[llvm] [X86] Remove X86ISD::VSHLDV/VSHRDV and use ISD::FSHL/FSHR opcodes directly (PR #157616)

Tue Sep 23 04:23:31 PDT 2025

================
@@ -12298,72 +12298,76 @@ defm : vpclmulqdq_aliases<"VPCLMULQDQZ256", VR256X, i256mem>;
 // VBMI2
 //===----------------------------------------------------------------------===//
 
-multiclass VBMI2_shift_var_rm<bits<8> Op, string OpStr, SDNode OpNode,
+multiclass VBMI2_shift_var_rm<bits<8> Op, string OpStr, SDNode OpNode, bit SwapLR,
                               X86FoldableSchedWrite sched, X86VectorVTInfo VTI> {
   let Constraints = "$src1 = $dst",
----------------
TianYe717 wrote:

Hi @RKSimon,

I've double-checked the TableGen multiclass and the generated backend code. The `$src1 = $dst` constraint is correct for these AVX512 3-src instructions—the hardware  always expects the first source and the destination to be tied  together, regardless of operand swapping at the IR level (e.g., when  SwapLR is  set).

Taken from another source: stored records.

(** The characters from [s] to the first NUL, looking at [n] of them. *)
Fixpoint scan_str (n : nat) (s : Z) : K (option (list Z)) :=
  match n with
  | O => ret None
  | S n' =>
      c <- uload s ;;
      if c =? 0 then ret (Some []) else
      r <- scan_str n' (s + 1) ;;
      ret (cons c <$> r)
  end.

(** The string at [addr]. *)
Definition fetchstr (addr : Z) : K (option (list Z)) :=
  i <- curproc ;;
  p <- get_proc i ;;
  if p_sz p <=? addr then ret None else
  scan_str (Z.to_nat (p_sz p - addr)) addr.

Definition argint (n : Z) : K (option Z) :=
  i <- curproc ;;
  p <- get_proc i ;;
  m <- get_mem ;;
  fetchint (u32 (load32 m (p_tf p + tf_esp) + 4 + 4 * n)).

Definition argptr (n size : Z) : K (option Z) :=
  i <- curproc ;;
  a <- argint n ;;
  match a with
  | None => ret None
  | Some a =>
      p <- get_proc i ;;
      if (size <? 0) || (p_sz p <=? u32 a) || (p_sz p <? u32 (u32 a + size)) then ret None
      else ret (Some (u32 a))
  end.

Definition argstr (n : Z) : K (option (list Z)) :=
  a <- argint n ;;
  match a with
  | None => ret None
  | Some a => fetchstr (u32 a)
  end.

(** [if(c < 0) return -1] for a call that gives an option. *)
Definition or_fail {A} (c : K (option A)) (f : A -> K Z) : K Z :=
  r <- c ;;
  match r with None => ret (-1) | Some a => f a end.

(** ** Process calls (sysproc.c) *)

Definition sys_fork : K Z := fork.
Definition sys_exit : K Z := exit.
Definition sys_wait : K Z := wait.
Definition sys_setpriority : K Z := or_fail (argint 0) setpriority.

Definition sys_waitx : K Z :=
  or_fail (argptr 0 4) (fun wtime =>
  or_fail (argptr 1 4) (fun rtime =>
    r <- waitx ;;
    let '(pid, w, t) := r in
    ustore_bytes rtime (le_encode 4 t) ;;
    ustore_bytes wtime (le_encode 4 w) ;;
    ret pid)).

Definition sys_kill : K Z := or_fail (argint 0) kill.
Definition sys_getpid : K Z := mypid.

Definition sys_sbrk : K Z :=
  or_fail (argint 0) (fun n =>
    i <- curproc ;;
    p <- get_proc i ;;
    r <- growproc n ;;
    ret (if r <? 0 then -1 else i32 (p_sz p))).

(** The loop of [sys_sleep]; [n] is compared as an unsigned number. *)
Fixpoint sleep_loop (k : nat) (ticks0 n : Z) : K Z :=
  ticks <- gets k_ticks ;;
  if negb (u32 (ticks - ticks0) <? u32 n) then release L_ticks ;; ret 0 else
  killed <- mykilled ;;
  if killed then release L_ticks ;; ret (-1) else
  sleep Ch_ticks L_ticks ;;
  match k with O => out_of_fuel | S k' => sleep_loop k' ticks0 n end.

Definition sys_sleep : K Z :=
  or_fail (argint 0) (fun n =>
    acquire L_ticks ;;
    ticks0 <- gets k_ticks ;;
    sleep_loop fuel ticks0 n).

Definition sys_uptime : K Z :=
  acquire L_ticks ;;
  xticks <- gets k_ticks ;;
  release L_ticks ;;
  ret (i32 xticks).

(** ** File calls (sysfile.c) *)

(** The descriptor and the file. *)
Definition argfd (n : Z) : K (option (Z * nat)) :=
  fd <- argint n ;;
  match fd with
  | None => ret None
  | Some fd =>
      if (fd <? 0) || (Z.of_nat NOFILE <=? fd) then ret None else
      i <- curproc ;;
      p <- get_proc i ;;
      ret ((fun f => (fd, f)) <$> p_ofile p !!! Z.to_nat fd)
  end.

Definition set_fd (i : nat) (fd : nat) (f : option nat) : K unit :=
  upd_proc i (fun p => set_p_ofile (<[fd := f]> (p_ofile p)) p).

Definition fdalloc (f : nat) : K (option Z) :=
  i <- curproc ;;
  p <- get_proc i ;;
  match list_find (fun o => o = None) (p_ofile p) with
  | Some (fd, _) => set_fd i fd (Some f) ;; ret (Some (Z.of_nat fd))
  | None => ret None
  end.

Definition sys_dup : K Z :=
  or_fail (argfd 0) (fun '(_, f) =>
  or_fail (fdalloc f) (fun fd => filedup f ;; ret fd)).

Definition sys_read : K Z :=
  or_fail (argfd 0) (fun '(_, f) =>
  or_fail (argint 2) (fun n =>
  or_fail (argptr 1 n) (fun p =>
    r <- fileread f n ;;
    ustore_bytes p (snd r) ;;
    ret (fst r)))).

Definition sys_write : K Z :=
  or_fail (argfd 0) (fun '(_, f) =>
  or_fail (argint 2) (fun n =>
  or_fail (argptr 1 n) (fun p =>
    l <- uload_bytes p (Z.to_nat n) ;;
    filewrite f l n))).

Definition sys_close : K Z :=
  or_fail (argfd 0) (fun '(fd, f) =>
    i <- curproc ;;
    set_fd i (Z.to_nat fd) None ;;
    fileclose f ;;
    ret 0).

Definition sizeof_stat : Z := 20.
(** What [allocproc] leaves for [swtch] and for the return of [forkret]. *)
Lemma new_stack_context v m :
  context_at (new_stack v m) (v + KSTACKSIZE - sizeof_tf - 4 - sizeof_context) 0 0 0 0 (u32 l_forkret) /\
  load32 (new_stack v m) (v + KSTACKSIZE - sizeof_tf - 4) = u32 l_trapret.
Proof.
  unfold new_stack, sizeof_context, context_eip. set (tf := v + KSTACKSIZE - sizeof_tf).
  assert (forall o, 0 <= o <= 12 -> load32 (store32 (memset (store32 m (tf - 4) l_trapret) (tf - 4 - 20) 0 20) (tf - 4 - 20 + 16) l_forkret) (tf - 4 - 20 + o) = 0) as Hz.
  { intros o Hoo. rewrite load32_store32_ne by lia. unfold load32. rewrite !memset_spec by lia.
    repeat (rewrite (proj2 (Z.leb_le _ _)) by lia). repeat (rewrite (proj2 (Z.ltb_lt _ _)) by lia). done. }
  split; [split|].
  - pose proof (Hz 0) as E. rewrite Z.add_0_r in E. apply E. lia.
  - by apply Hz.
  - by apply Hz.
  - by apply Hz.
  - apply load32_store32_eq.
  - rewrite load32_store32_ne by lia. rewrite (load32_ext (store32 m (tf - 4) l_trapret)); [apply load32_store32_eq|].
    intros i Hi. rewrite memset_spec by lia. destruct (Z.ltb_spec i (tf - 4 - 20 + 20)); [lia|]. by rewrite andb_false_r.
Qed.
(** [entrypgdir] maps the first 4 megabytes of memory at their own
    addresses and at KERNBASE, and nothing else: the kernel runs on when paging
    is switched on, and after it has jumped to its high addresses. *)
Theorem entrypgdir_maps va :
  0 <= va < 2 ^ 32 ->
  translate entrypgdir va =
    if va <? 2 ^ 22 then Some va else if (KERNBASE <=? va) && (va <? KERNBASE + 2 ^ 22) then Some (V2P va) else None.
Proof.
  intros Hva. unfold translate, PDX. assert (Z.land (Z.shiftr va 22) 0x3FF = va / 2 ^ 22) as ->.
  { rewrite Z.shiftr_div_pow2 by done. change 0x3FF with (Z.ones 10). rewrite Z.land_ones by done. apply Z.mod_small. Z.div_mod_to_equations; lia. }
  unfold entrypgdir, V2P, KERNBASE, PTE_P, PTE_W, PTE_PS. change (Z.shiftr 0x80000000 22) with 512.
  pose proof (Z.div_mod va (2 ^ 22) ltac:(lia)) as Hd. pose proof (Z.mod_pos_bound va (2 ^ 22) ltac:(lia)) as Hm. change (2 ^ 22) with 4194304 in *.
  destruct (Z.eqb_spec (va / 4194304) 0) as [E|E]; cbn [orb].
  - rewrite (proj2 (Z.ltb_lt _ _)) by lia. change (Z.shiftl _ 22) with 0. cbn [Z.land Z.eqb orb]. f_equal. lia.
  - rewrite (proj2 (Z.ltb_ge va _)) by lia. destruct (Z.eqb_spec (va / 4194304) 512) as [E2|E2].
    + rewrite (proj2 (Z.leb_le _ _)), (proj2 (Z.ltb_lt _ _)) by lia. change (Z.shiftl _ 22) with 0. cbn [Z.land Z.eqb orb andb].
      rewrite u32_small by lia. f_equal. lia.
    + destruct (Z.leb_spec 0x80000000 va), (Z.ltb_spec va (0x80000000 + 4194304)); cbn; try done. lia.
Qed.

Lemma entrypgdir_maps_witness : translate entrypgdir 0x80101234 = Some 0x101234.
Proof. exact (entrypgdir_maps 0x80101234 ltac:(lia)). Defined.

(** ** The theorem on a small machine *)

#[local] Existing Instance demo_link.
#[local] Existing Instance demo_link_ok.

(** Three processors, the second one running; none of the others is up. *)
Definition demo_machine : machine :=
  MkMachine demo_free (MkMps (fun _ => 0) [4; 0; 9; 0; 0; 0; 0; 0] 3 2 0xFEE00000 [])
    (MkApic 0xFEE00000 (fun _ => 0) [] 0 (fun _ => 0) 2 []) (MkTables [] (MkTs 0 0 0) [] 0 0 0) false
    (fun _ => A_off) (fun _ => false) 0.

When we swap operands logically (with SwapLR), we just make sure that the correct IR operand is mapped to `$src1` in the pattern, so the constraint always applies to the right pair. The constraint itself doesn't need to change.

I've also looked at the file generated by tablegen.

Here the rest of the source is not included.